Two, you cannot have a single point of failure when you’re on a mission to connect the world’s information and make it universally accessible. Repairing a subsea cable that goes down can take weeks, so to guard against this we place multiple cables in each cross section. This gives us sufficient extra cable capacity so that services aren’t affected for people around the world.
What’s your favorite fact about subsea cables?
Three facts, if I may!
First, I love that we name many of our cables after pioneering women, like Curie for Marie Curie, which connects California to Chile, and Grace Hopper, which links the U.S., Spain and the U.K. Firmina, which links the U.S., Argentina, Brazil and Uruguay, is named after Brazil’s first novelist, Maria Firmina dos Reis.
Second, I’m proud that the cables are kind to their undersea homes.
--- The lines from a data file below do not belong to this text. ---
Lemma good_eval_next tr :
  good tr ->
  forall i sess ex r,
    nth_error tr i = Some (ECall (RuntimeEvaluate sess ex) r) -> reply_ok r = true ->
    exists r', nth_error tr (S i) =
               Some (ECall (Dispatch (AboutBlankDVDScreensaverShownEvent (sess_target_id sess))) r').
Proof.
  induction 1 as [|e tr Hp Hg IH|sess0 ex0 m tr Hg IH|sess0 ex0 r0 r1 tr Hr Hg IH];
    intros i sess ex r Hi Hok.
  - destruct i; discriminate.
  - destruct i as [|i]; simpl in Hi.
    + inversion Hi; subst; discriminate.
    + exact (IH i sess ex r Hi Hok).
  - destruct i as [|i]; simpl in Hi.
    + inversion Hi; subst; discriminate.
    + exact (IH i sess ex r Hi Hok).
  - destruct i as [|[|i]]; simpl in Hi.
    + inversion Hi; subst; exists r1; reflexivity.
    + discriminate.
    + exact (IH i sess ex r Hi Hok).
Qed.

Lemma good_shown_prev tr :
  good tr ->
  forall i t r,
    nth_error tr i = Some (ECall (Dispatch (AboutBlankDVDScreensaverShownEvent t)) r) ->
    exists j sess ex r', i = S j /\
      nth_error tr j = Some (ECall (RuntimeEvaluate sess ex) r') /\
      reply_ok r' = true /\ sess_target_id sess = t.
Proof.
  induction 1 as [|e tr Hp Hg IH|sess0 ex0 m tr Hg IH|sess0 ex0 r0 r1 tr Hr Hg IH];
    intros i t r Hi.
  - destruct i; discriminate.
  - destruct i as [|i]; simpl in Hi.
    + inversion Hi; subst; discriminate.
    + destruct (IH i t r Hi) as (j & sess & ex & r' & -> & Hj & Hok & Ht).
      exists (S j), sess, ex, r'; auto.
  - destruct i as [|i]; simpl in Hi.
    + discriminate.
    + destruct (IH i t r Hi) as (j & sess & ex & r' & -> & Hj & Hok & Ht).
      exists (S j), sess, ex, r'; auto.
  - destruct i as [|[|i]]; simpl in Hi.
    + discriminate.
    + inversion Hi; subst. exists 0, sess0, ex0, r0; auto.
    + destruct (IH i t r Hi) as (j & sess & ex & r' & -> & Hj & Hok & Ht).
      exists (S (S j)), sess, ex, r'; auto.
Qed.
(** * The MongoDB persistence layer of the user service (package mongodb)

    A shallow embedding of db/mongodb: the ObjectID codec, the storage
    records MongoUser / MongoAddress / MongoCard, and the repository
    operations CreateUser, CreateCard, CreateAddress, GetUser, GetCard,
    GetAddress, GetUserAttributes and Delete, written as functions over an
    explicit database state.

    The three collections are finite maps from [_id] to document.  Every
    call into the driver is recorded in a log and may fail for a storage
    reason; which calls fail is fixed by an oracle the theorems quantify
    over; a deadline that expires is one such failure.  Go functions that
    mutate their argument through a pointer return the value the caller
    observes afterwards.  A nil slice and an empty one are both the empty
    list, so [users.User{}] and [users.New()] are the same value here. *)

From Stdlib Require Import NArith List Bool.
From Stdlib.Strings Require Import String Ascii Byte.
From stdpp Require Import base decidable countable option list gmap fin_maps strings.

Local Open Scope string_scope.
Local Open Scope list_scope.

(** ** primitive.ObjectID *)

Module primitive.

#[global] Instance byte_eq_dec : EqDecision byte := Byte.byte_eq_dec.

#[global] Instance byte_countable : Countable byte :=
  inj_countable Byte.to_N Byte.of_N Byte.of_to_N.

(** [type ObjectID [12]byte] *)
Definition ObjectID : Type := { bs : list byte | length bs = 12 }.

#[global] Instance ObjectID_eq_dec : EqDecision ObjectID := _.
#[global] Instance ObjectID_countable : Countable ObjectID := _.

(** encoding/hex: the table "0123456789abcdef" *)
Definition hextable (n : N) : ascii :=
  if (n <? 10)%N then ascii_of_N (48 + n) else ascii_of_N (87 + n).

(** encoding/hex fromHexChar: both cases of the letters are accepted. *)
Definition fromHexChar (c : ascii) : option N :=
  let n := N_of_ascii c in
  if ((48 <=? n) && (n <=? 57))%N then Some (n - 48)%N
  else if ((97 <=? n) && (n <=? 102))%N then Some (n - 87)%N
  else if ((65 <=? n) && (n <=? 70))%N then Some (n - 55)%N
  else None.

Fixpoint EncodeToString (bs : list byte) : string :=
  match bs with
  | [] => ""
  | b :: bs' =>
      String (hextable (Byte.to_N b / 16))
        (String (hextable (Byte.to_N b mod 16)) (EncodeToString bs'))
  end.

Fixpoint DecodeString (s : string) : option (list byte) :=
  match s with
  | "" => Some []
  | String _ "" => None
  | String c1 (String c2 s') =>
      match fromHexChar c1, fromHexChar c2 with
      | Some hi, Some lo =>
          match Byte.of_N (16 * hi + lo), DecodeString s' with
          | Some b, Some bs => Some (b :: bs)
          | _, _ => None
          end
      | _, _ => None
      end
  end.
(** * Normal-NeuS: the experiment runner and the DiligentMV loader

    A shallow embedding of [exp_runner_psnerf.py] (class [Runner] and the
    command-line entry point) and of [models/dataset_diligentMV.py]
    (class [Dataset] and [generate_random_mask]).

    Conventions of the embedding.
    - Python [int]s are [Z]; Python [float]s and tensor entries are
      idealised as real numbers [R] (exact arithmetic, no rounding, no
      [nan]/[inf]).  A comparison of floats is [Rlt_dec].
    - A one-dimensional tensor is a [list R]; a batch of rows (shape
      [[B, n]]) is a [list (list R)]; a matrix is a list of rows.
    - Python dictionaries keyed by strings are [gmap string _].
    - A Python exception is the result [None]; every function that can
      raise returns an [option]. *)

From Stdlib Require Import ZArith Reals Lra Lia Ascii.
From stdpp Require Import base option list gmap strings pretty sorting.

(** ** Tensors of reals *)

Module Tensor.

(** [torch.sum] over the entries of a one-dimensional tensor. *)
Definition sum (v : list R) : R := foldr Rplus 0%R v.

(** Entry-wise binary operation of two tensors of the same shape. *)
Definition map2 (f : R → R → R) (u v : list R) : list R := zip_with f u v.

(** Entry-wise operation on two batches of rows. *)
Definition map2_rows (f : R → R → R) (x y : list (list R)) : list (list R) :=
  zip_with (map2 f) x y.

(** The entries of a batch in row-major order ([reshape(-1)]). *)
Definition flatten (x : list (list R)) : list R := concat x.

Lemma sum_app u v : sum (u ++ v) = (sum u + sum v)%R.
Proof.
  induction u as [|a u IH]; simpl.
  - lra.
  - rewrite IH. lra.
Qed.

Lemma sum_nonneg v : Forall (λ x, (0 <= x)%R) v → (0 <= sum v)%R.
Proof.
  induction 1 as [|a v Ha _ IH]; simpl; lra.
Qed.

Lemma sum_all_zero v : Forall (λ x, x = 0%R) v → sum v = 0%R.
Proof.
  induction 1 as [|a v Ha _ IH]; simpl; [reflexivity|]. rewrite Ha, IH. lra.
Qed.

End Tensor.

(** ** The DiligentMV data set loader ([models/dataset_diligentMV.py]) *)

Module Dataset.

Local Open Scope R_scope.

(** [Dataset.near_far_from_sphere(rays_o, rays_d)]:
<<
    a = torch.sum(rays_d**2, dim=-1, keepdim=True)
    b = 2.0 * torch.sum(rays_o * rays_d, dim=-1, keepdim=True)
    mid = 0.5 * (-b) / a
    near = mid - 1.0
    far = mid + 1.0
>>
    [rays_o] and [rays_d] have shape [[B, 3]]; the results have shape
    [[B, 1]] and are given as lists with one entry per ray. *)
Definition near_far_from_sphere (rays_o rays_d : list (list R))
  : list R * list R :=
  let a := map (λ d, Tensor.sum (map (λ x, x * x) d)) rays_d in
  let b := map (λ od, 2.0 * Tensor.sum od) (Tensor.map2_rows Rmult rays_o rays_d) in
  let mid := zip_with (λ b_i a_i, 0.5 * (- b_i) / a_i) b a in
  let near := map (λ m, m - 1.0) mid in
  let far := map (λ m, m + 1.0) mid in
  (near, far).

(** The quantities the specification names: the inner product and the
    midpoint [t_mid = -b / (2a)] with [a = |d|^2] and [b = 2 (o . d)]. *)
Definition dot (u v : list R) : R := Tensor.sum (zip_with Rmult u v).

Definition t_mid (o d : list R) : R :=
  let a := dot d d in
  let b := 2 * dot o d in
  - b / (2 * a).

(** *** Data and environment of the loader *)

(** A matrix is a list of rows; an image is [H] rows of [W] pixels of
    three channels. *)
Definition mat := list (list R).
Definition image := list (list (list R)).

(** A dense tensor in row-major order together with its shape. *)
Record tensor := { shape : list nat; data : list R }.

(** The [dataset] section of the configuration ([conf.get_string]). *)
Record conf := {
  data_dir : string;
  image_dir : string;
  mask_dir : string;
  camera_params : string;
  conf_image_num : string;
}.

(** What the loader reads from the outside: directory listings
    ([os.listdir], [os.path.isdir]), image files ([os.path.isfile],
    [cv.imread]; every file is taken to be a decodable image) and MAT
    files ([scipy.io.loadmat], a dictionary of matrices). *)
Record world := {
  dirs : gmap string (list string);
  pngs : gmap string image;
  mats : gmap string (gmap string mat);
}.

Definition isdir (w : world) (p : string) : bool := bool_decide (is_Some (dirs w !! p)).
Definition isfile (w : world) (p : string) : bool := bool_decide (is_Some (pngs w !! p)).

Definition starts_with (pre s : string) : bool := String.prefix pre s.

Definition ends_with (suf s : string) : bool :=
  (String.length suf <=? String.length s)%nat
  && String.eqb (String.substring (String.length s - String.length suf) (String.length suf) s) suf.

(** [os.path.join(a, b)] on POSIX paths. *)
Definition path_join (a b : string) : string :=
  if starts_with "/" b then b
  else if String.eqb a "" || ends_with "/" a then a +:+ b
  else a +:+ "/" +:+ b.

(** [sorted] on a list of [str]: ascending order of code points. *)
Definition str_le (a b : string) : Prop := String.leb a b = true.

#[local] Instance str_le_dec a b : Decision (str_le a b).
Proof. unfold str_le. apply _. Defined.

Definition sorted (l : list string) : list string := merge_sort str_le l.

(** [glob(os.path.join(dir, '*.png'))]: the entries of [dir] whose name
    ends in [.png] and does not start with a dot; nothing when [dir] does
    not exist. *)
Definition glob_png (w : world) (dir : string) : list string :=
  match dirs w !! dir with
  | Some entries =>
      path_join dir <$> filter (λ n, ends_with ".png" n = true ∧ starts_with "." n = false) entries
  | None => []
  end.

(** The shape of a stack of arrays as [np.stack] compares it. *)
Definition image_shape (im : image) : list (list nat) := map (map length) im.

(** [np.stack(arrays)]: raises on an empty list and on arrays of
    different shapes. *)
Definition np_stack (ims : list image) : option (list image) :=
  match ims with
  | [] => None
  | im :: rest =>
      if bool_decide (Forall (λ im', image_shape im' = image_shape im) rest)
      then Some ims else None
  end.

(** [images_np.shape[1]] and [images_np.shape[2]] of a stack of images. *)
Definition stack_height (ims : list image) : nat :=
  match ims with im :: _ => length im | [] => 0%nat end.

Definition stack_width (ims : list image) : nat :=
  match ims with (row :: _) :: _ => length row | _ => 0%nat end.

Definition is_shape (r c : nat) (m : mat) : bool :=
  bool_decide (length m = r ∧ Forall (λ row, length row = c) m).

(** [m[i, j]]; an index out of range raises. *)
Definition entry (m : mat) (i j : nat) : option R := row ← m !! i; row !! j.

(** [m / x], entry by entry. *)
Definition mat_div (m : mat) (x : R) : mat := map (map (λ y, y / x)) m.

(** [A = np.eye(4)] (or [np.zeros((4, 4))] with [A[-1, -1] = 1]) after
    [A[:3, :3] = R; A[:3, 3] = t]: the homogeneous matrix [[R, t], [0, 0, 0, 1]].
    [R] is 3 x 3 and [t] has three entries; other shapes are treated as
    the error numpy raises when the assignment cannot be broadcast. *)
Definition homogeneous (R3 : mat) (t : list R) : option mat :=
  if is_shape 3 3 R3 && bool_decide (length t = 3%nat)
  then Some (zip_with (λ row ti, row ++ [ti]) R3 t ++ [[0; 0; 0; 1]])
  else None.

(** [np.squeeze(t)] of a 3 x 1 (or 1 x 3) array. *)
Definition squeeze (t : mat) : list R := concat t.

(** The loaded data set: the fields of [self] that [__init__] sets. *)
Record t := {
  image_num : string;
  images_list : list string;
  n_images : nat;
  images : list image;
  masks_lis : list string;
  masks : tensor;
  K : mat;
  W2C_list : list mat;
  C2W_list : list mat;
  intrinsics_all : list mat;
  intrinsics_all_inv : list mat;
  pose_all : list mat;
  H : nat;
  W : nat;
}.

Section Loader.

(** [np.linalg.inv] and [torch.inverse]: the inverse of a square matrix,
    an error ([None]) when it is singular.  A library function, taken as
    a parameter. *)
Variable linalg_inv : mat → option mat.

(** The stream of uniform draws of [torch.rand], from the state of the
    generator when [__init__] starts: [rand k] is the k-th draw. *)
Variable rand : nat → R.

(** [torch.rand] of a given shape. *)
Definition torch_rand (shp : list nat) : tensor :=
  {| shape := shp; data := rand <$> seq 0 (foldr Nat.mul 1%nat shp) |}.

(** [generate_random_mask(n_images, height, width)]:
<<
    random_values = torch.rand(n_images, height, width, 3)
    threshold = 0.5
    mask = (random_values > threshold).float()
>> *)
Definition generate_random_mask (n_images height width : nat) : tensor :=
  let random_values := torch_rand [n_images; height; width; 3%nat] in
  let threshold := 0.5 in
  {| shape := shape random_values;
     data := (λ v, if Rlt_dec threshold v then 1.0 else 0.0) <$> data random_values |}.

(** [self.image_num]:
<<
    "00" + self.image_num if len(self.image_num) == 1 else "0" + self.image_num
>> *)
Definition padded_image_num (c : conf) : string :=
  if bool_decide (String.length (conf_image_num c) = 1%nat)
  then "00" +:+ conf_image_num c else "0" +:+ conf_image_num c.
Lemma main_plays_every_frame_witness :
  exists trace,
    main (fun _ => Some (mkCapture nan 0%float nan [[]; []]))
      (fun _ _ => repeat (repeat (Byte.x00, Byte.x00, Byte.xff) 40) 20)
      (fun _ _ => repeat (repeat Byte.x00 40) 20) (fun _ => []) true
      ["prog"; "clip.mp4"; "--width=40"; "--height=20"; "--framerate=24";
       "--color=ansi"]
    = Some (0, "", trace)
    /\ sleeps trace = [41; 41].
Proof.
  destruct (main_plays_every_frame
              (fun _ => Some (mkCapture nan 0%float nan [[]; []]))
              (fun _ _ => repeat (repeat (Byte.x00, Byte.x00, Byte.xff) 40) 20)
              (fun _ _ => repeat (repeat Byte.x00 40) 20) (fun _ => []) true
              "prog" "clip.mp4"
              ["--width=40"; "--height=20"; "--framerate=24"; "--color=ansi"]
              (mkOptions CM_ANSI 20 40 24) ""
              (mkCapture nan 0%float nan [[]; []]))
    as (trace & Hmain & _ & Hsleeps & _).
  - discriminate.
  - vm_compute. reflexivity.
  - discriminate.
  - discriminate.
  - reflexivity.
  - intros m. split; [reflexivity|]. cbn. repeat constructor.
  - intros m. split; [reflexivity|]. cbn. repeat constructor.
  - exists trace. split; [exact Hmain|exact Hsleeps].
Defined.

Lemma animateAscii_app (win32 : bool) (delayMs : double)
    (frames1 frames2 : list string) :
  forall out,
    animateAscii win32 (frames1 ++ frames2)%list delayMs out
    = out1 <- animateAscii win32 frames1 delayMs out ;;
      animateAscii win32 frames2 delayMs out1.
Proof.
  induction frames1 as [|frameStr rest IH]; intros out.
  - reflexivity.
  - cbn [app animateAscii].
    destruct (static_cast_int delayMs) as [ms|]; [|reflexivity].
    cbn [bind]. apply IH.
Qed.

(** X18: playing a frame list is playing its first part and then the rest
    on the terminal as the first part left it: playback carries nothing from
    one frame to the next but the terminal itself, and a part that is
    undefined makes the whole undefined. *)
Theorem animateAscii_splits (win32 : bool) (delayMs : double)
    (frames1 frames2 : list string) (out : Terminal) :
  animateAscii win32 (frames1 ++ frames2)%list delayMs out
  = (out1 <- animateAscii win32 frames1 delayMs out ;;
     animateAscii win32 frames2 delayMs out1)
  /\ (animateAscii win32 frames1 delayMs out = None ->
      animateAscii win32 (frames1 ++ frames2)%list delayMs out = None).
Proof.
  split; [apply animateAscii_app|].
  intros H. now rewrite animateAscii_app, H.
Qed.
They’re environmentally friendly and are made of chemically inactive materials that don’t harm the flora and fauna of the ocean, and they generally don’t move around much! We’re very careful about where we place them; we study each beach’s marine life conditions and we adjust our attachment timeline so we don’t disrupt a natural lifecycle process, like sea turtle nesting season. For the most part they’re stationary and don’t disrupt the ocean floor or marine life. Our goal is to integrate into the underwater landscape, not bother it.
And lastly, my favorite fact is actually a myth: Most people think sharks regularly attack our subsea cables, but I’m aware of exactly one shark attack on a subsea cable that took place more than 15 years ago. Truly, the most common problems for our cables are caused by people doing things like fishing, trawling (which is when a fishing net is pulled through the water behind a boat) and anchor drags (when a ship drifts without holding power even though it has been anchored).